[Artificial Intelligence] 결정트리(ID3)

Decision Tree Learning

• 후보제거 알고리즘
  • 속성의 부울 함수 발견
  • 두개 이상의 출력을 갖는 함수에도 적용가능함
• 널리 사용됨
• 잡음에 강인함
• 논리합표현식 생성
• 쉽게 해석이 가능함 (트리구조, if-then rules)

• 분류 결정트리
  • 예제들을 카테고리 중 한 개로 분류함
  • 학습된 함수는 트리로 표현됨
  • 트리의 각 노드는 예제의 속성을 테스트
  • 가지는 속성값을 나타냄
  • 근노드로부터 단말노드로 진행하여 출력을 구함

• 트리는 가정을 형성함
  • Disjunction (OR’s) of conjunctions (AND’s)
  • Each path from root to leaf forms conjunction of constraints on attributes
  • Separate branches are disjunctions
• Example from PlayTennis decision tree:
  • (Outlook=Sunny $\wedge$ Humidity=Normal) $vee$ (Outlook=Overcast) $\vee$ (Outlook=Rain $\wedge$ Wind=Weak)

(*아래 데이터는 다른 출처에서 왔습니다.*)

(** X19.  What [ScramSha256Auth] returns when an attempt fails early.  The
    client's first message is on the wire.  If its body does not decode
    as a SASLInitialResponse, the call returns no error and has written
    the AuthenticationSASL frame only.  If it decodes, with the mechanism
    SCRAM-SHA-256 and a nonce, and the credentials table has no record of
    the user, the call writes the ErrorResponse, leaves the connection in
    the in-error state, and returns no error either. *)
Theorem ScramSha256Auth_failure_result
   (c : PgConn) (t b1 b2 b3 b4 : byte) (body rest : list byte) :
  wr_left (wire c) = None ->
  settled (wire c) ->
  rd (wire c) = [t; b1; b2; b3; b4] ++ body ++ rest ->
  4 <= declaredLength b1 b2 b3 b4 <= 2147483647 ->
  Z.of_nat (length body) = declaredLength b1 b2 b3 b4 - 4 ->
  (forall err,
      decodeSASLInitialResponse lib body = inl err ->
      exists c',
        ScramSha256Auth env lib user c = Ret None c'
        /\ sent (wire c')
           = sent (wire c) ++ [NewAuthenticationSASLMessage lib ["SCRAM-SHA-256"]]
        /\ inError c' = inError c)
  /\ (forall data nonce e,
        decodeSASLInitialResponse lib body = inr ("SCRAM-SHA-256", Some data) ->
        parseSaslData data !! "r" = Some nonce ->
        GetPassword env user = inl e ->
        exists c',
          ScramSha256Auth env lib user c = Ret None c'
          /\ sent (wire c')
             = sent (wire c)
               ++ [NewAuthenticationSASLMessage lib ["SCRAM-SHA-256"];
                   errorFrame ("password authentication failed for user "
                               +:+ user)]
          /\ inError c' = true).
Proof.
  intros Hwr Hs Hrd HL Hlen.
  set (sasl := NewAuthenticationSASLMessage lib ["SCRAM-SHA-256"]).
  set (c1 := set_wire {| rd := rd (wire c); lastMsg := lastMsg (wire c);
                         sent := sent (wire c) ++ [sasl]; wr_left := None |} c).
  assert (E1 : onWire (WriteMessage sasl) c = Ret None c1).
  { unfold onWire, WriteMessage. rewrite Hwr. reflexivity. }
  set (m1 := {| has_wire := true; buf := None;
                Length := declaredLength b1 b2 b3 b4; Typ := t |}).
  set (c2 := set_wire {| rd := body ++ rest; lastMsg := Some m1;
                         sent := sent (wire c) ++ [sasl]; wr_left := None |} c).
  assert (E2 : onWire ReadMessage c1 = Ret (Some m1, None) c2).
  { unfold onWire.
    pose proof (ReadMessage_first (wire c1) t b1 b2 b3 b4 (body ++ rest)) as H.
    cbv zeta in H. rewrite H; [|exact Hs|exact Hrd].
    rewrite be_int32_declared, int32_small by lia. reflexivity. }
  set (m2 := {| has_wire := true; buf := Some body;
                Length := declaredLength b1 b2 b3 b4; Typ := t |}).
  set (c3 := set_wire {| rd := rest; lastMsg := Some m2;
                         sent := sent (wire c) ++ [sasl]; wr_left := None |} c).
  assert (E3 : onWire (ParseSASLInitialResponseMessage lib) c2
               = Ret (decodeSASLInitialResponse lib body) c3).
  { unfold onWire, ParseSASLInitialResponseMessage, parseBody. unfold bind.
    assert (Hn : length body = Z.to_nat (Length m1 - 4))
      by (cbn [m1 Length]; lia).
    rewrite (MessageRead_takes_body (wire c2) m1 body rest eq_refl eq_refl eq_refl
               HL eq_refl Hn).
    reflexivity. }
  split.
  - intros err Hdec. unfold ScramSha256Auth. fold sasl.
    unfold bind at 1. rewrite E1. unfold bind at 1. rewrite E2.
    unfold bind at 1. rewrite E3, Hdec.
    exists c3. repeat split.
  - intros data nonce e Hdec Hnonce Hpw.
    unfold ScramSha256Auth. fold sasl.
    unfold bind at 1. rewrite E1. unfold bind at 1. rewrite E2.
    unfold bind at 1. rewrite E3, Hdec.
    rewrite bool_decide_true by reflexivity. cbn [negb].
    unfold readClientNonce. rewrite Hnonce, Hpw.
    unfold SendErrorResponse, bind, modify, onWire, WriteMessage.
    cbn. eexists. split; [reflexivity|]. cbn. rewrite <- app_assoc.
    split; reflexivity.
Qed.

End ScramMore.


(** ** The properties at sample inputs *)

Section AtSamples.
Import Wire PgTypes PgConn PgAuth Sample.

(** A SELECT of one row: RowDescription, one DataRow, [(1 row)]; and the
    empty statement through Parse, Bind and Execute.  The last part spells
    the three frames of the SELECT out, byte by byte. *)
Lemma SimpleQuery_row_frames_witness :
  (exists rd c',
      SimpleQuery (sampleEnv true) "select 1" (conn0 []) = Ret None c'
      /\ Typ rd = RowDescription
      /\ sent (wire c')
         = [] ++ [rd] ++ map (dataRowFrame (sampleEnv true)) [[VInt64 1]]
           ++ [commandCompleteFrame "(1 row)"]
      /\ map Typ (sent (wire c')) = [] ++ ["T"%byte] ++ ["D"%byte] ++ ["C"%byte])
  /\ (exists c',
        (do _ <- Prepare (sampleEnv true) "s" EmptyString;
         do _ <- Bind "s" "p" [];
         Execute (sampleEnv true) "p" 0) (conn0 []) = Ret None c'
        /\ sent (wire c')
           = [] ++ [parseCompleteFrame; bindCompleteFrame; emptyQueryFrame])
  /\ (exists rd c',
        SimpleQuery (sampleEnv true) "select 1 where false" (conn0 [])
        = Ret None c'
        /\ Typ rd = RowDescription
        /\ sent (wire c') = [] ++ [rd] ++ [] ++ [commandCompleteFrame "(0 row)"]
        /\ map Typ (sent (wire c')) = [] ++ ["T"%byte] ++ [] ++ ["C"%byte])
  /\ map frame_bytes
         (sent (wire (state_of (SimpleQuery (sampleEnv true) "select 1"
                                            (conn0 [])))))
     = [ ["T"%byte; x00; x00; x00; x1a; x00; x01; "a"%byte; x00;
          x00; x00; x00; x00; x00; x00; x00; x00; x00; x14; x00; x00;
          x00; x00; x00; x00; x00; x00];
         ["D"%byte; x00; x00; x00; x0b; x00; x01; x00; x00; x00; x01;
          "1"%byte];
         ["C"%byte; x00; x00; x00; x0c; "("%byte; "1"%byte; " "%byte;
          "r"%byte; "o"%byte; "w"%byte; ")"%byte; x00] ].
Proof.
  split; [|split; [|split]].
  - apply (proj1 (SimpleQuery_row_frames (sampleEnv true)) (conn0 []) "select 1"
             (sampleStmt "select 1") oneRow); try reflexivity.
    + repeat constructor. eexists. reflexivity.
    + discriminate.
  - apply (proj2 (SimpleQuery_row_frames (sampleEnv true)) (conn0 []) "s" "p" [] 0).
    reflexivity.
  - apply (proj1 (SimpleQuery_row_frames (sampleEnv true)) (conn0 [])
             "select 1 where false" (sampleStmt "select 1 where false") noRows);
      try reflexivity.
    + constructor.
    + intros _. exists [("a", "BIGINT")]. split; [reflexivity|].
      repeat constructor.
  - vm_compute. reflexivity.
Defined.

(** Three rows are counted as [(3 row)], none as [(0 row)]. *)
Example rowCountTag_literal :
  rowCountTag 3 = "(3 row)" /\ rowCountTag 0 = "(0 row)"
  /\ rowCountTag 12 = "(12 row)".
Proof. repeat split. Qed.

(** C1 as stated fails: a SELECT that the engine prepares and runs, that
    returns no row and whose DESCRIBE probe succeeds with the column type
    FLOAT, which the type map does not have, is answered by no frame at
    all: it ends in the panic of [duck2pgType]. *)
Lemma SimpleQuery_no_rows_unmapped_type :
  conn_Prepare (sampleEnv true) "select 1.5::float where false"
  = inr (sampleStmt "select 1.5::float where false")
  /\ QueryContext (sampleStmt "select 1.5::float where false") [] = inr noFloatRows
  /\ db_Describe (sampleEnv true) (probeOf "select 1.5::float where false")
     = inr [("f", "FLOAT")]
  /\ exists c',
      SimpleQuery (sampleEnv true) "select 1.5::float where false" (conn0 [])
      = Panic "duck2pgType unsupported type" c'
      /\ sent (wire c') = [].
Proof.
  split; [reflexivity|]. split; [reflexivity|]. split; [reflexivity|].
  eexists. split; vm_compute; reflexivity.
Qed.

(** The same with a statement whose DESCRIBE probe the engine rejects, here
    a CREATE TABLE: one ErrorResponse, neither a RowDescription nor a
    CommandComplete. *)
Example SimpleQuery_no_rows_probe_rejected :
  conn_Prepare (sampleEnv true) "create table t (a int)"
  = inr (sampleStmt "create table t (a int)")
  /\ QueryContext (sampleStmt "create table t (a int)") [] = inr noRows
  /\ exists c',
      SimpleQuery (sampleEnv true) "create table t (a int)" (conn0 [])
      = Ret None c'
      /\ sent (wire c')
         = [errorFrame "Parser Error: syntax error at or near CREATE"]
      /\ Forall (fun f => Typ f <> RowDescription /\ Typ f <> CommandComplete)
                (sent (wire c')).
Proof.
  split; [reflexivity|]. split; [reflexivity|].
  eexists. split; [vm_compute; reflexivity|].
  split; [reflexivity|].
  repeat constructor; discriminate.
Qed.

(** A first row with a value of a type [toPgValue] has no case for ends in
    the panic of [SendRowDescription]. *)
Example SimpleQuery_unsupported_value_panics :
  exists msg c',
    SimpleQuery (sampleEnv true) "select '\xAA'::blob" (conn0 []) = Panic msg c'
    /\ sent (wire c') = [].
Proof. eexists. eexists. split; vm_compute; reflexivity. Qed.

Types of problems decision tree learning is good for:

• Instances represented by attribute-value pairs
  • For algorithm in note, attributes take on a small number of discrete values
  • Can be extended to real-valued attributes (numerical data)
  • Target function has discrete output values
  • Can be extended to multiple output values
• Hypothesis space can include disjunctive expressions.
  • In fact, hypothesis space is complete space of finite discretevalued functions
• Robust to imperfect training data
  • classification errors
  • errors in attribute values
  • missing attribute values
• Examples:
  • Equipment diagnosis
  • Medical diagnosis
  • Credit card risk analysis
  • Robot movement
  • Pattern Recognition
    • face recognition

ID3 Algorithm

• A greedy algorithm for Decision Tree Construction developed by Ross Quinlan, 1987
• Top-down, greedy search through space of possible decision trees
  • Remember, decision trees represent hypotheses, so this is a search through hypothesis space.
• What is top-down?
  • How to start tree?
    • What attribute should represent the root?
  • As you proceed down tree, choose attribute for each successive node.
  • No backtracking:
    • So, algorithm proceeds from top to bottom

The ID3 algorithm is used to build a decision tree, given a set of non-categorical attributes C1, C2, .., Cn, the categorical attribute C, and a training set T of records.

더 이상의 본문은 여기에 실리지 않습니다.